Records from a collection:

(** A pool that is refused, a source module that is missing and a sink
    without its symbol each end [run] with their own error. *)
Lemma setup_failure_ends_run_witness :
  (exists s1, getInvoker ext env_numbers start = (inr (errorString "bad pool size"), s1)
     /\ run ext env_numbers start = (Some (errorString "bad pool size"), s1))
  /\ (exists pool' s1 s2,
        getInvoker ext env_missing_source start = (inl pool', s1)
        /\ getEventSource ext env_missing_source s1
           = (inr (errorString "plugin.Open: realpath failed"), s2)
        /\ run ext env_missing_source start
           = (Some (errorString "plugin.Open: realpath failed"), s2)
        /\ source_calls (journal s2) = source_calls (journal start))
  /\ (exists pool' s1 source' s2 e s3,
        getInvoker ext env_partial_sink start = (inl pool', s1)
        /\ getEventSource ext env_partial_sink s1 = (inl source', s2)
        /\ getEventSink ext env_partial_sink s2 = (inr e, s3)
        /\ run ext env_partial_sink start = (Some e, s3)).
Proof.
  split; [|split].
  - eexists. split; [vm_compute; reflexivity|].
    apply (proj1 (setup_failure_ends_run ext env_numbers start)).
    vm_compute; reflexivity.
  - eexists _, _, _. split; [vm_compute; reflexivity|].
    split; [vm_compute; reflexivity|].
    eapply (proj1 (proj2 (setup_failure_ends_run ext env_missing_source start)));
      vm_compute; reflexivity.
  - eexists _, _, _, _, _, _. split; [vm_compute; reflexivity|].
    split; [vm_compute; reflexivity|]. split; [vm_compute; reflexivity|].
    eapply (proj1 (proj2 (proj2 (setup_failure_ends_run ext env_partial_sink start))));
      vm_compute; reflexivity.
Defined.

(** [Version] is a string variable and [Source] is no sink: both are
    refused; [Source] as a source and [Sink] as a sink are taken. *)
Lemma shape_mismatch_is_an_error_witness :
  getEventSource ext env_wrong_shape start =
    (inr (errorString "Symbol Version could not be found in ./src.so"),
     mkState ["open ./src.so"]
       [EvOpen "./src.so"; EvLookup (mkPlugin "./src.so") "Version"])
  /\ getEventSink ext env_sink_wrong_shape start =
    (inr (errorString "Symbol Source could not be found in ./sink.so"),
     mkState ["open ./sink.so"]
       [EvOpen "./sink.so"; EvLookup (mkPlugin "./sink.so") "Source"])
  /\ getEventSource ext env_source start =
    (inl one_event,
     mkState ["open ./src.so"]
       [EvOpen "./src.so"; EvLookup (mkPlugin "./src.so") "Source"])
  /\ getEventSink ext env_sink start =
    (inl (Some full_disk),
     mkState ["open ./sink.so"]
       [EvOpen "./sink.so"; EvLookup (mkPlugin "./sink.so") "Sink"]).
Proof.
  assert (N1 : Getenv env_wrong_shape "SOURCE_PLUGIN_PATH" <> "")
    by (vm_compute; discriminate).
  assert (N2 : Getenv env_wrong_shape "SOURCE_PLUGIN_SYMBOL" <> "")
    by (vm_compute; discriminate).
  assert (N3 : Getenv env_sink_wrong_shape "SINK_PLUGIN_PATH" <> "")
    by (vm_compute; discriminate).
  assert (N4 : Getenv env_sink_wrong_shape "SINK_PLUGIN_SYMBOL" <> "")
    by (vm_compute; discriminate).
  assert (N5 : Getenv env_source "SOURCE_PLUGIN_PATH" <> "")
    by (vm_compute; discriminate).
  assert (N6 : Getenv env_source "SOURCE_PLUGIN_SYMBOL" <> "")
    by (vm_compute; discriminate).
  assert (N7 : Getenv env_sink "SINK_PLUGIN_PATH" <> "")
    by (vm_compute; discriminate).
  assert (N8 : Getenv env_sink "SINK_PLUGIN_SYMBOL" <> "")
    by (vm_compute; discriminate).
  split; [|split; [|split]].
  - refine (proj1 (proj1 (shape_mismatch_is_an_error ext env_wrong_shape start
              (mkPlugin "./src.so") ["open ./src.so"] (OtherSymbol "*string")
              ["open ./src.so"]) N1 N2 _ _) _).
    + vm_compute; reflexivity.
    + vm_compute; reflexivity.
    + discriminate.
  - refine (proj1 (proj1 (proj2 (shape_mismatch_is_an_error ext env_sink_wrong_shape
              start (mkPlugin "./sink.so") ["open ./sink.so"] (FuncSource one_event)
              ["open ./sink.so"])) N3 N4 _ _) _).
    + vm_compute; reflexivity.
    + vm_compute; reflexivity.
    + discriminate.
  - refine (proj2 (proj1 (shape_mismatch_is_an_error ext env_source start
              (mkPlugin "./src.so") ["open ./src.so"] (FuncSource one_event)
              ["open ./src.so"]) N5 N6 _ _) one_event eq_refl).
    + vm_compute; reflexivity.
    + vm_compute; reflexivity.
  - refine (proj2 (proj1 (proj2 (shape_mismatch_is_an_error ext env_sink start
              (mkPlugin "./sink.so") ["open ./sink.so"] (FuncSink full_disk)
              ["open ./sink.so"])) N7 N8 _ _) full_disk eq_refl).
    + vm_compute; reflexivity.
    + vm_compute; reflexivity.
Defined.

(** With source and sink configured, [run] is the one call of the source
    on [context.Background()], and the call of [Invoke] inside it hands
    that context to the pool and to the sink. *)
Lemma context_is_passed_on_witness :
  getInvoker ext env_sink start = (inl pool, after_pool)
  /\ getEventSource ext env_sink after_pool = (inl one_event, after_source)
  /\ getEventSink ext env_sink after_source = (inl (Some full_disk), after_sink)
  /\ run ext env_sink start =
       one_event Background (as_Invoker si_full_disk)
         (record (EvSource Background) after_sink)
  /\ source_calls (journal (record (EvSource Background) after_sink)) = 1%nat
  /\ journal (run ext env_sink start).2 =
       journal after_sink ++ [EvSource Background; EvInvoke Background (Some "event");
                              EvSink Background (Some "ok")].
Proof.
  assert (H1 : getInvoker ext env_sink start = (inl pool, after_pool))
    by (vm_compute; reflexivity).
  assert (H2 : getEventSource ext env_sink after_pool = (inl one_event, after_source))
    by (vm_compute; reflexivity).
  assert (H3 : getEventSink ext env_sink after_source = (inl (Some full_disk), after_sink))
    by (vm_compute; reflexivity).
  destruct (context_is_passed_on ext env_sink start pool after_pool one_event
              after_source (Some full_disk) after_sink H1 H2 H3)
    as (_ & Hrun & Hcalls & _).
  split; [exact H1|]. split; [exact H2|]. split; [exact H3|].
  split; [exact Hrun|]. split; [exact Hcalls|].
  vm_compute; reflexivity.
Defined.

(** An empty [SINK_PLUGIN_PATH] next to a sink symbol still means no sink;
    an empty [SOURCE_PLUGIN_SYMBOL] is the required-variable error. *)
Lemma empty_value_reads_as_absent_witness :
  getEventSink ext (<["SINK_PLUGIN_PATH" := ""]> env_sink) start = (inl None, start)
  /\ getEventSource ext (<["SOURCE_PLUGIN_SYMBOL" := ""]> env_source) start =
       (inr (errors_New "SOURCE_PLUGIN_SYMBOL is a required environment variable"),
        mkState ["open ./src.so"] [EvOpen "./src.so"])
  /\ MaxInvokerCount (poolConfig (<["MAX_FUNCTION_COUNT" := ""]> env_numbers) cat) = 8.
Proof.
  destruct (empty_value_reads_as_absent ext env_sink cat)
    as (_ & _ & _ & Hsink & _).
  destruct (empty_value_reads_as_absent ext env_source cat)
    as (_ & _ & _ & _ & _ & Hsym & _).
  destruct (empty_value_reads_as_absent ext env_numbers cat)
    as (_ & _ & _ & _ & _ & _ & Hcount & _).
  split; [exact (Hsink start)|]. split; [|exact Hcount].
  destruct (Hsym start) as (e & s' & Hres & He).
  assert (Hopen : plugin_Open ext (Getenv env_source "SOURCE_PLUGIN_PATH") (world start)
                  = (inl (mkPlugin "./src.so"), ["open ./src.so"]))
    by (vm_compute; reflexivity).
  assert (Hne : Getenv env_source "SOURCE_PLUGIN_PATH" <> "")
    by (vm_compute; discriminate).
  specialize (He _ _ Hopen Hne). subst e.
  rewrite Hres. f_equal. vm_compute in Hres. by injection Hres as <-.
Defined.

End Instances.

(** * Further properties of [main.go] *)

(** ** [main] and the order of [run] *)

Section Main.

Context {W Input Result : Type}.

Local Abbreviation State := (State W Input Result).
Local Abbreviation Externals := (Externals W Input Result).

Implicit Types (ext : Externals) (env : gmap string string) (s : State)
  (e : GoError).

Lemma main_unfold ext env s :
  main ext env s =
  match run ext env s with
  | (Some e, s') => (Panicked e, s')
  | (None, s') => (Returned, s')
  end.
Proof.
  unfold main, bind, ret. by destruct (run ext env s) as [[e|] s'].
Qed.

(** X1: [main] returns without a panic exactly when the pool was built,
    source and sink were resolved, and the event source, called on
    [context.Background()] with the sink invoker, returned nil. *)
Theorem main_returns_iff ext env s s' :
  main ext env s = (Returned, s') <->
  exists pool s1 source s2 snk s3,
    getInvoker ext env s = (inl pool, s1)
    /\ getEventSource ext env s1 = (inl source, s2)
    /\ getEventSink ext env s2 = (inl snk, s3)
    /\ source Background (as_Invoker (mkSinkInvoker pool snk))
         (record (EvSource Background) s3) = (None, s').
Proof.
  rewrite main_unfold, run_unfold. split.
  - intros H.
    destruct (getInvoker ext env s) as [[pool|e] s1]; [|done].
    destruct (getEventSource ext env s1) as [[source|e] s2] eqn:H2; [|done].
    destruct (getEventSink ext env s2) as [[snk|e] s3] eqn:H3; [|done].
    destruct (source Background _ _) as [[e|] s4] eqn:Hsrc; [done|].
    injection H as <-. by exists pool, s1, source, s2, snk, s3.
  - intros (pool & s1 & source & s2 & snk & s3 & -> & -> & -> & ->). done.
Qed.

== Action item ==
Exact copies of the lines from the one containing "(e : GoError)." through the final line of the records are all the answer should hold.

== Task solution ==
  (e : GoError).

Lemma main_unfold ext env s :
  main ext env s =
  match run ext env s with
  | (Some e, s') => (Panicked e, s')
  | (None, s') => (Returned, s')
  end.
Proof.
  unfold main, bind, ret. by destruct (run ext env s) as [[e|] s'].
Qed.

(** X1: [main] returns without a panic exactly when the pool was built,
    source and sink were resolved, and the event source, called on
    [context.Background()] with the sink invoker, returned nil. *)
Theorem main_returns_iff ext env s s' :
  main ext env s = (Returned, s') <->
  exists pool s1 source s2 snk s3,
    getInvoker ext env s = (inl pool, s1)
    /\ getEventSource ext env s1 = (inl source, s2)
    /\ getEventSink ext env s2 = (inl snk, s3)
    /\ source Background (as_Invoker (mkSinkInvoker pool snk))
         (record (EvSource Background) s3) = (None, s').
Proof.
  rewrite main_unfold, run_unfold. split.
  - intros H.
    destruct (getInvoker ext env s) as [[pool|e] s1]; [|done].
    destruct (getEventSource ext env s1) as [[source|e] s2] eqn:H2; [|done].
    destruct (getEventSink ext env s2) as [[snk|e] s3] eqn:H3; [|done].
    destruct (source Background _ _) as [[e|] s4] eqn:Hsrc; [done|].
    injection H as <-. by exists pool, s1, source, s2, snk, s3.
  - intros (pool & s1 & source & s2 & snk & s3 & -> & -> & -> & ->). done.
Qed.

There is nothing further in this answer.